Pharmaceutical companies sponsor disease definitions and promote them to prescribers and consumers. Despite clear conflicts of interest, a lot of money can be made from telling healthy people they're sick.

In a recent issue of the British Medical Journal (BMJ), researchers gave examples of "disease mongering" and suggested how to prevent the growth of this practice.

Some forms of medicalizing ordinary life may be better described as "disease mongering," extending the boundaries of treatable illness to expand markets for new products.

Read the full text of this research paper
on the BMJ website.
 

Disease mongering can include turning ordinary processes or ailments into medical problems.

For example, around the time that Merck's hair growth drug finasteride (Propecia) was first approved in Australia, leading newspapers featured new information about the emotional trauma associated with hair loss, said the authors.

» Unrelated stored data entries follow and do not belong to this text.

(* ===== verification/WorkspaceWitnesses.v ===== *)
(** * File tools at work

    A small disk, another process that changes a file of it while a tool runs, and runs
    of the three tools at which the theorems of [WorkspaceGuarantees], [WorkspaceSearch]
    and [WorkspaceTools] apply. *)

From S2P Require Import Prelude Transactions Digest Contract State Artifacts Workspace Input JsonValue Cost Codec.
From S2P Require Import Secrets Conversation Admission Session Context Submissions Media Decoder Requests Capabilities FileSystem PlainDisk WorkspaceFiles.
From S2P Require Import WorkspaceGuarantees WorkspaceSearch WorkspaceTools.

#[local] Existing Instance checksum_sha256.
#[local] Existing Instance media_base64.


(** The host keeps [/work/repo], with [notes.txt] and [src/main.rs]. *)
Definition demo_dir (entries : list (string * Ino)) : Inode.t := new_inode (Entries (list_to_map entries)) 7 493.
Definition demo_file (bytes : string) : Inode.t := new_inode (Bytes bytes) 7 420.
Definition demo_disk : Disk := list_to_map [
  (1%N, demo_dir [("repo", 2%N)]); (2%N, demo_dir [("notes.txt", 4%N); ("src", 3%N)]);
  (3%N, demo_dir [("main.rs", 5%N)]); (4%N, demo_file ("first" +:+ newline +:+ "a plan")); (5%N, demo_file "plan B")].
Definition demo_resolved (d : Disk) (path : string) : result Ino Errno.t := if str_eqb path "/work" then Ok 1%N else Err Errno.NOENT.
Definition demo_find (line text : string) : option N :=
  match String.index 0 text line with Some n => Some (N.of_nat n) | None => None end.
Definition demo_control (n : nat) : result unit ToolError.t := Ok tt.
Definition demo_ws : FileWorkspace.t := FileWorkspace.mk 2 1 7.

(** Another process adds a line to [notes.txt], once, unless something is staged. *)
Definition noted (i : Inode.t) : Inode.t :=
  match Inode.node i with
  | Bytes bytes => i <| Inode.node := Bytes (bytes +:+ newline +:+ "done") |> <| Inode.ctime := (Inode.ctime i + 1)%Z |>
  | _ => i
  end.
Definition busy (at_turn n : nat) (d : Disk) : Disk :=
  if decide (is_Some (entry_at d 1 (staging_name "x"))) then d else if Nat.eqb n at_turn then alter noted 4%N d else d.
Definition busy_system (at_turn : nat) : System := plain_system (busy at_turn) (λ _, None) demo_resolved.
Definition quiet_system : System := plain_system (λ _ d, d) (λ _, None) demo_resolved.
Definition demo_world : World := mk_world demo_disk [].

Lemma unchanged_shows (d : Disk) : changes_show d d.
Proof. intros ino i Hi. exists i. unfold ctime_le. split_and!; [done|lia|done]. Qed.
Lemma quiet_well_behaved : well_behaved quiet_system "x" demo_ws.
Proof. split; [apply plain_posix|by intros n d s|intros n d; apply unchanged_shows]. Qed.
Lemma busy_well_behaved k : well_behaved (busy_system k) "x" demo_ws.
Proof.
  split; [apply plain_posix| |]; intros n d; cbn; unfold busy; destruct (decide _) as [Hs|Hs]; [by intros s| |apply unchanged_shows|].
  - destruct (Nat.eqb n k); [|by intros s]. intros s H. destruct Hs. by exists s.
  - destruct (Nat.eqb n k); [|apply unchanged_shows]. intros ino i Hi. destruct (decide (ino = 4%N)) as [->|].
    + rewrite lookup_alter_eq, Hi. cbn. eexists. split; [done|]. unfold noted, ctime_le, same_ctime.
      destruct (Inode.node i) eqn:Hn; cbn -[Z.add]; (split; [lia|]); rewrite ?Hn; try done; intros [? ?]; lia.
    + rewrite lookup_alter_ne, Hi by done. exists i. unfold ctime_le. split_and!; [done|lia|done].
Qed.

Definition demo_context : ToolContext.t := ToolContext.mk "/work/repo" "t" 1 "j" false true 65536 1000.

(** ** Reading *)

(** The line is added before the file is opened: it is read with the rest. Added while the
    file is read, it is a conflict. *)
Definition demo_read : ReadArgs.t := ReadArgs.mk "notes.txt" 6 100.
Definition demo_reading (at_turn : nat) : World * result Value ToolError.t :=
  read_workspace (busy_system at_turn) demo_control demo_ws demo_read demo_context demo_world.
Definition demo_page : Value := Eval vm_compute in default VNull (match (demo_reading 1).2 with Ok v => Some v | Err _ => None end).
Lemma reading_runs : (demo_reading 1).2 = Ok demo_page.
Proof. by vm_compute. Qed.
Lemma read_one_moment_witness :
  ModelUsage.get demo_page "content" = Some (encoded ("a plan" +:+ newline +:+ "done")) ∧ (demo_reading 3).2 = Err ToolError.Conflict ∧
  page_seen demo_ws demo_read demo_context (seen_by (demo_reading 1).1) demo_page.
Proof.
  split; [by vm_compute|]. split; [by vm_compute|].
  destruct (read_one_moment (busy_system 1) demo_control "x" demo_ws (busy_well_behaved 1) demo_read demo_context demo_world
    (demo_reading 1).1 (demo_reading 1).2 (surjective_pairing _)) as [_ H].
  exact (H demo_page reading_runs).
Defined.

(** ** Writing *)

Definition noted_text : string := "first" +:+ newline +:+ "a plan" +:+ newline +:+ "done".
Definition demo_write : WriteArgs.t := WriteArgs.Replace "notes.txt" (Expected.Digest (digest_of noted_text)) "all done".
Definition demo_writing (at_turn : nat) : World * result Value ToolError.t :=
  write_workspace (busy_system at_turn) demo_control "x" demo_ws demo_write demo_context demo_world.
Definition is_value (r : result Value ToolError.t) : bool := match r with Ok _ => true | Err _ => false end.
Lemma write_in_one_call_witness :
  (entry_at (disk (demo_writing 1).1) 2 "notes.txt" ≫= node_at (disk (demo_writing 1).1)) = Some (Bytes "all done") ∧
  entry_at (disk (demo_writing 1).1) 1 (staging_name "x") = None ∧ (demo_writing 30).2 = Err ToolError.Conflict ∧
  ∃ dir name mode, in_one_call "x" demo_ws (written "x" demo_ws dir name (Expected.Digest (digest_of noted_text)) (Some "all done") mode)
    (λ w1, walked demo_ws (seen_by w1) "notes.txt" dir name ∧
       expected_seen demo_ws (seen_by w1) dir name (Expected.Digest (digest_of noted_text)) ∧
       mode_kept demo_ws (seen_by w1) dir name (Expected.Digest (digest_of noted_text)) mode) demo_world (demo_writing 1).1.
Proof.
  split; [by vm_compute|]. split; [by vm_compute|]. split; [by vm_compute|].
  destruct (write_in_one_call (busy_system 1) demo_control "x" demo_ws (busy_well_behaved 1) demo_write demo_context demo_world
    (demo_writing 1).1 (demo_writing 1).2 (surjective_pairing _)) as [[_ H]|(dir & name & mode & H & _)].
  - assert (Hv : is_value (demo_writing 1).2 = true) by by vm_compute. destruct (demo_writing 1).2 as [v|e]; [|discriminate Hv].
    destruct (H v eq_refl) as [Hc _]. discriminate Hc.
  - by exists dir, name, mode.
Defined.

(** ** Searching *)

Definition demo_search : SearchArgs.t := SearchArgs.mk "plan" "" 10 10 1000.
Definition demo_searching (sys : System) : World * result Value ToolError.t :=
  search_workspace sys demo_control demo_find demo_ws demo_search demo_context demo_world.
Definition demo_found (sys : System) : Value := match (demo_searching sys).2 with Ok v => v | Err _ => VNull end.
Definition demo_matches (v : Value) : nat := match ModelUsage.get v "matches" with Some (VArray l) => length l | _ => 0 end.
Lemma searching_runs : (demo_searching (busy_system 5)).2 = Ok (demo_found (busy_system 5)).
Proof. by vm_compute. Qed.
Lemma searching_quietly : demo_searching quiet_system = ((demo_searching quiet_system).1, Ok (demo_found quiet_system)).
Proof. by vm_compute. Qed.
Lemma search_sound_witness :
  demo_matches (demo_found (busy_system 5)) = 2%nat ∧
  search_seen demo_find demo_ws demo_search demo_context (seen_by (demo_searching (busy_system 5)).1) (demo_found (busy_system 5)).
Proof.
  split; [by vm_compute|].
  assert (Hout : (OUTPUT_METADATA_BYTES ≤ ToolContext.max_output_bytes demo_context)%N) by by vm_compute.
  destruct (search_sound (busy_system 5) demo_control "x" demo_find demo_ws demo_search demo_context (busy_well_behaved 5) demo_world
    (demo_searching (busy_system 5)).1 (demo_searching (busy_system 5)).2 Hout (surjective_pairing _)) as [_ H].
  exact (H (demo_found (busy_system 5)) searching_runs).
Defined.
Lemma search_complete_witness :
  ModelUsage.get (demo_found quiet_system) "complete" = Some (VBool true) ∧
  search_whole demo_find demo_ws demo_search demo_disk (demo_found quiet_system).
Proof.
  split; [by vm_compute|].
  apply (search_complete quiet_system demo_control "x" demo_find demo_ws demo_search demo_context quiet_well_behaved demo_disk
    (λ _, eq_refl) (plain_listed demo_disk) demo_world (demo_searching quiet_system).1).
  - split; [done|]. by intros x Hx%elem_of_nil.
  - exact searching_quietly.
Defined.

(** ** The entry point *)

#[local] Instance demo_read_args : FromValue ReadArgs.t := λ v,
  match ModelUsage.get v "path" with Some (VString path) => Some (ReadArgs.mk path 0 default_read_bytes) | _ => None end.
#[local] Instance demo_search_args : FromValue SearchArgs.t := λ v,
  match ModelUsage.get v "query" with Some (VString query) => Some (SearchArgs.mk query "" 10 10 1000) | _ => None end.
#[local] Instance demo_write_args : FromValue WriteArgs.t := λ v,
  match ModelUsage.get v "path" with Some (VString path) => Some (WriteArgs.Delete path (Expected.Digest (digest_of noted_text))) | _ => None end.
Definition reader : ToolContext.t := demo_context <| ToolContext.readonly := true |>.
Definition demo_arguments : Value := VObject [("path", VString "notes.txt")].
Definition demo_execution (name : string) (context : ToolContext.t) : World * result Value ToolError.t :=
  execute_file_tool (busy_system 1) demo_control "x" demo_find name demo_arguments context demo_world.
Lemma tools_permitted_witness :
  (demo_execution "write_file" reader).2 = Err ToolError.Readonly ∧ is_value (demo_execution "write_file" demo_context).2 = true ∧
  is_value (demo_execution "read_file" reader).2 = true ∧ only_looked demo_world (demo_execution "read_file" reader).1.
Proof.
  split; [by vm_compute|]. split; [by vm_compute|]. split; [by vm_compute|].
  destruct (tools_permitted (busy_system 1) demo_control "x" demo_find "read_file" demo_arguments reader demo_world
    (demo_execution "read_file" reader).1 (demo_execution "read_file" reader).2 (surjective_pairing _)) as [H _].
  apply H. by left.
Defined.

Disease mongering can also include seeing mild symptoms as serious, and treating personal problems as medical ones. A senior Roche official told the authors that company promotion exaggerated the level of social phobia in Australia.

Risks are increasingly portrayed as diseases according to the authors, who cited the example of corporate-backed promotional activities for osteoporosis that attempt to persuade millions of healthy women worldwide that they are sick.

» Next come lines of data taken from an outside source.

Definition summary_example_args : args :=
  Args (py "data/output/daily_station_historical_barcelona.csv.gz")
       (py "data/output/hourly_station_ongoing_barcelona.csv.gz")
       (py "data/output/daily_station_current_barcelona.csv.gz")
       (py "data/output/daily_municipal_forecast_barcelona.csv.gz").

(** The command line [--daily-current daily.csv], the other three paths
    left at their defaults. *)
Definition plain_example_args : args :=
  Args (py "data/output/daily_station_historical_barcelona.csv.gz")
       (py "data/output/hourly_station_ongoing_barcelona.csv.gz")
       (py "daily.csv")
       (py "data/output/daily_municipal_forecast_barcelona.csv.gz").

(** Only the current daily file and the forecast file are there. *)
Definition summary_example_disk : disk :=
  <[daily_current summary_example_args := File Gzip daily_example_records]>
  (<[forecast summary_example_args := File Gzip forecast_example_records]> ∅).

End Notions.

(* ===================================================================== *)
(** * Further vocabulary *)
(* ===================================================================== *)

Module MoreNotions.
Import Py Audit Summarize Notions.
Local Open Scope string_scope.
Local Open Scope list_scope.



(** The number of distinct station values among rows, a missing cell
    and an empty cell each being a value. *)
Definition distinct_keys (key_col : str) (rs : list row) : nat :=
  size (list_to_set ((λ r, get r key_col) <$> rs) : gset (option str)).

(** An hourly file of two stations over two days. *)
Definition hourly_example_records : list record :=
  [ [py "idema"; py "fint"; py "ta"];
    [py "0076"; py "2024-01-01T10:00:00"; py "11.2"];
    [py "0201D"; py "2024-01-01T10:00:00"; py "10.9"];
    [py "0076"; py "2024-01-01T11:00:00"; py "11.9"];
    [py "0076"; py "2024-01-02T00:00:00"; py "9.1"] ].
(** Every decision other than a [continue_conversation] that fails to answer
    the partner of an avatar in a conversation keeps the invariant. *)
Lemma executeDecision_preserves_invariant
  oracle now idn cur avatarId decision w :
  now <> 0 -> well_identified w ->
  conversation_invariant (state w) ->
  (forall av,
     avatar_of (state w) avatarId = Some av ->
     r_action (prepareDecision oracle cur avatarId decision)
     = "continue_conversation" ->
     conversationTarget av = None \/
     answers_partner (prepareDecision oracle cur avatarId decision) av) ->
  conversation_invariant
    (executeDecision oracle now idn cur avatarId decision (state w)).
Proof.
  intros Hnow Hwi Hinv Hcont. unfold executeDecision.
  set (r := prepareDecision oracle cur avatarId decision) in *.
  set (prev := state w) in *.
  destruct (avatar_of prev avatarId) as [av|] eqn:Hav;
    [|rewrite applyDecision_no_avatar by exact Hav; exact Hinv].
  pose proof (ledger_wf_targets w Hwi) as Hwf. fold prev in Hwf.
  assert (Hnd : NoDup (map id (avatars prev))) by (destruct Hwi; assumption).
  apply conversation_invariant_ledger in Hinv.
  apply conversation_invariant_ledger.
  destruct (applyDecision_ledger now idn avatarId r prev av Hnd Hav)
    as [HT HC].
  rewrite HT, HC. clear HT HC.
  assert (Hla : lookup (targets prev) avatarId
                = Some (conversationTarget av))
    by (rewrite lookup_targets, Hav; reflexivity).
  destruct (resolvedLocals_cases now idn avatarId r prev av Hnow)
    as [[ET [EC En]] | [[B [tB (Hfa & HlB & HfB & Hne & ET & EC & En)]]
       | [[B (Ht & En & Hm)] | (Hact & Hbad & ET & EC & En)]]].
  - rewrite ET, EC, En.
    rewrite override_same; [exact Hinv | apply Hwf | exact Hla].
  - rewrite ET, EC, En, override_pair_up.
    exact (ledger_pair_up (targets prev) (talks prev) Hwf Hinv avatarId B
             (conversationTarget av) tB Hne Hla Hfa HlB HfB).
  - rewrite Ht in Hla. rewrite En.
    destruct (findIndex_Some (talking avatarId B) (talks prev)) as [i Hi].
    { destruct Hinv as [_ I2].
      pose proof (I2 avatarId B (In_lookup _ _ _ Hla)) as Hone.
      intros E. rewrite E in Hone. discriminate Hone. }
    rewrite Hi in Hm. destruct Hm as [ET EC].
    rewrite ET, EC, override_release.
    exact (ledger_release (targets prev) (talks prev) Hinv avatarId B i
             Hla Hi).
  - destruct (Hcont av eq_refl Hact) as [Hnone | Hgood];
      [|contradiction].
    rewrite ET, EC, En, <- Hnone.
    rewrite override_same; [exact Hinv | apply Hwf | exact Hla].
Qed.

Although these observations of disease mongering are selective and preliminary, the authors believe that more could be done to expose and reduce misleading "wonder drug" stories in the media, which help to facilitate so much disease mongering. They suggested that corporate-funded information about disease should be replaced by independent information.

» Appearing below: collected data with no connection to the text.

(** C1. For a completed job that passes the failure gate and whose output
    file downloads to a document with as many lines as there are original
    conversations, each line a JSON object without an error whose response
    body decodes against the conversation at the same position, result
    retrieval returns as many conversations as the originals, and the
    result at position [i] is the response body of line [i] decoded
    against original conversation [i]. *)
Theorem batch_results_are_positional :
  forall (P : Platform) (batch_id_ : string)
         (conversations : list Conversation) (rp : RemoteParams)
         (tr tr1 tr2 : list event) (st : BatchStatusResponse)
         (failed : bool) (results_content : string),
    _get_batch_status P batch_id_ rp tr = (Ok st, tr1) ->
    status st = COMPLETED ->
    py_gt_zero (failed_requests st) = Ok failed ->
    failed && truthy (error_file_id st) = false ->
    truthy (output_file_id st) = true ->
    _download_file P (output_file_id st) rp tr1 = (Ok results_content, tr2) ->
    List.length (splitlines P results_content) = List.length conversations ->
    (forall i line conv,
        nth_error (splitlines P results_content) i = Some line ->
        nth_error conversations i = Some conv ->
        exists r, line_decodes_to P line conv r) ->
    exists rs,
      _get_batch_results_with_mapping P batch_id_ conversations rp tr
      = (Ok rs, tr2)
      /\ List.length rs = List.length conversations
      /\ forall i conv,
          nth_error conversations i = Some conv ->
          exists line r,
            nth_error (splitlines P results_content) i = Some line
            /\ nth_error rs i = Some r
            /\ line_decodes_to P line conv r.
Proof.
  intros P bid convs rp tr tr1 tr2 st failed content
         Hst Hc Hf Hgate Hout Hd Hlen Hlines.
  destruct (parse_zip P (splitlines P content) convs [] Hlines)
    as (rs & Hloop & Hlen' & Hnth).
  exists rs. split; [|split].
  - rewrite (results_after_download P bid convs rp tr tr1 tr2 st failed
               content Hst Hc Hf Hgate Hout Hd).
    unfold parse_results. now rewrite Hloop.
  - rewrite Hlen', Hlen. apply Nat.min_id.
  - intros i conv Hconv.
    assert (Hi : i < List.length (splitlines P content)).
    { rewrite Hlen. apply nth_error_Some. congruence. }
    destruct (nth_error_in_range _ i Hi) as [line Hline].
    destruct (Hnth i line conv Hline Hconv) as (r & Hr & Hdec).
    exists line, r. auto.
Qed.

(** C9. When the number of lines of the downloaded document differs from
    the number of original conversations, result retrieval raises no
    error for that: if the lines and conversations that share a position
    decode, it returns exactly as many results as the shorter of the two;
    lines or conversations beyond it are dropped unread. *)
Theorem surplus_lines_or_conversations_are_dropped :
  forall (P : Platform) (batch_id_ : string)
         (conversations : list Conversation) (rp : RemoteParams)
         (tr tr1 tr2 : list event) (st : BatchStatusResponse)
         (failed : bool) (results_content : string),
    _get_batch_status P batch_id_ rp tr = (Ok st, tr1) ->
    status st = COMPLETED ->
    py_gt_zero (failed_requests st) = Ok failed ->
    failed && truthy (error_file_id st) = false ->
    truthy (output_file_id st) = true ->
    _download_file P (output_file_id st) rp tr1 = (Ok results_content, tr2) ->
    (forall i line conv,
        nth_error (splitlines P results_content) i = Some line ->
        nth_error conversations i = Some conv ->
        exists r, line_decodes_to P line conv r) ->
    exists rs,
      _get_batch_results_with_mapping P batch_id_ conversations rp tr
      = (Ok rs, tr2)
      /\ List.length rs
         = Nat.min (List.length (splitlines P results_content))
             (List.length conversations).
Proof.
  intros P bid convs rp tr tr1 tr2 st failed content
         Hst Hc Hf Hgate Hout Hd Hlines.
  destruct (parse_zip P (splitlines P content) convs [] Hlines)
    as (rs & Hloop & Hlen & _).
  exists rs. split; [|exact Hlen].
  rewrite (results_after_download P bid convs rp tr tr1 tr2 st failed
             content Hst Hc Hf Hgate Hout Hd).
  unfold parse_results. now rewrite Hloop.
Qed.

(* ================================================================== *)
(** ** Closed runs of result retrieval *)
(* ================================================================== *)

Ltac decode_line :=
  eexists; unfold line_decodes_to; do 3 eexists;
  repeat split; try reflexivity; intros err Herr; inversion Herr;
  reflexivity.

Lemma batch_results_are_positional_witness :
  exists rs tr2,
    _get_batch_results_with_mapping
      (Stub.platform output_table (completed_remote 0 three_lines))
      "b1" [ask "q0"; ask "q1"; ask "q2"] one_retry []
    = (Ok rs, tr2)
    /\ List.length rs = 3.
Proof.
  edestruct (batch_results_are_positional
               (Stub.platform output_table (completed_remote 0 three_lines))
               "b1" [ask "q0"; ask "q1"; ask "q2"] one_retry [])
    as (rs & Hrun & Hlen & _).
  - reflexivity.
  - reflexivity.
  - reflexivity.
  - reflexivity.
  - reflexivity.
  - reflexivity.
  - reflexivity.
  - intros [|[|[|i]]] line conv Hl Hc; cbn in Hc;
      try discriminate Hc; try (destruct i; discriminate Hc);
      vm_compute in Hl; inversion Hl; inversion Hc; subst; decode_line.
  - exists rs. eexists. split; [exact Hrun|exact Hlen].
Defined.

Lemma surplus_lines_or_conversations_are_dropped_witness :
  exists rs tr2,
    _get_batch_results_with_mapping
      (Stub.platform output_table (completed_remote 0 two_lines_and_noise))
      "b1" [ask "q0"; ask "q1"] one_retry []
    = (Ok rs, tr2)
    /\ List.length rs = 2.
Proof.
  edestruct (surplus_lines_or_conversations_are_dropped
               (Stub.platform output_table
                  (completed_remote 0 two_lines_and_noise))
               "b1" [ask "q0"; ask "q1"] one_retry [])
    as (rs & Hrun & Hlen).
  - reflexivity.
  - reflexivity.
  - reflexivity.
  - reflexivity.
  - reflexivity.
  - reflexivity.
  - intros [|[|[|i]]] line conv Hl Hc; cbn in Hc;
      try discriminate Hc; try (destruct i; discriminate Hc);
      vm_compute in Hl; inversion Hl; inversion Hc; subst; decode_line.
  - exists rs. eexists. split; [exact Hrun|exact Hlen].
Defined.

Lemma failures_without_error_file_are_ignored_witness :
  exists rs tr2,
    _get_batch_results_with_mapping
      (Stub.platform output_table (completed_remote 2 three_lines))
      "b1" [ask "q0"; ask "q1"; ask "q2"] one_retry []
    = (Ok rs, tr2).
Proof.
  do 2 eexists.
  refine (proj2 (proj2 (failures_without_error_file_are_ignored
            (Stub.platform output_table (completed_remote 2 three_lines))
            "b1" [ask "q0"; ask "q1"; ask "q2"] one_retry [] _ _ 2%Z
            eq_refl eq_refl eq_refl _ eq_refl))
          "file-out" three_lines _ _ eq_refl _ eq_refl eq_refl).
  - reflexivity.
  - discriminate.
Defined.

(* ================================================================== *)
(** ** More on the message encoder *)
(* ================================================================== *)

Lemma mapM_app {A B} (f : A -> result B) (xs ys : list A) :
  mapM f (xs ++ ys)
  = (a <- mapM f xs ;; b <- mapM f ys ;; Ok (a ++ b)).
Proof.
  induction xs as [|x xs IH]; cbn [app mapM bind].
  - destruct (mapM f ys); reflexivity.
  - destruct (f x); cbn [bind]; auto. rewrite IH.
    destruct (mapM f xs); cbn [bind]; auto.
    destruct (mapM f ys); reflexivity.
Qed.

Lemma mapM_map {A B C} (g : A -> B) (f : B -> result C) (xs : list A) :
  mapM f (map g xs) = mapM (fun x => f (g x)) xs.
Proof.
  induction xs as [|x xs IH]; cbn; auto. now rewrite IH.
Qed.

Lemma mapM_all_ok {A B} (f : A -> result B) (xs : list A) :
  (forall x, In x xs -> exists y, f x = Ok y) ->
  exists ys, mapM f xs = Ok ys.
Proof.
  induction xs as [|x xs IH]; intros H; cbn.
  - eauto.
  - destruct (H x (or_introl eq_refl)) as [y ->].
    destruct (IH (fun z Hz => H z (or_intror Hz))) as [ys ->].
    cbn. eauto.
Qed.

Lemma mapM_some_raise {A B} (f : A -> result B) (xs : list A) (x : A) :
  In x xs -> (exists e, f x = Raise e) -> exists e, mapM f xs = Raise e.
Proof.
  induction xs as [|y xs IH]; intros Hin Hx; [contradiction|].
  cbn. destruct (f y) as [b|e] eqn:Ey; cbn; [|eauto].
  destruct Hin as [->|Hin].
  - destruct Hx as [e He]. congruence.
  - destruct (IH Hin Hx) as [e ->]. cbn. eauto.
Qed.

In the same issue, the BMJ published a related article, reporting on the results of an online survey it took to ask medical doctors the question: "What is and what is not a disease?"

The aim was to prompt a debate on what is and what is not a disease and draw attention to the increasing tendency to classify people's problems as diseases. A top 20 list includes ageing, baldness, jet lag, cellulite, and anxiety about penis size. Some of these "non-diseases" already appear in official classifications of disease.

SOURCES: "Selling sickness: the pharmaceutical industry and disease mongering," British Medical Journal, April 13, 2002.

"In search of 'non-disease,'" British Medical Journal, April 13, 2002.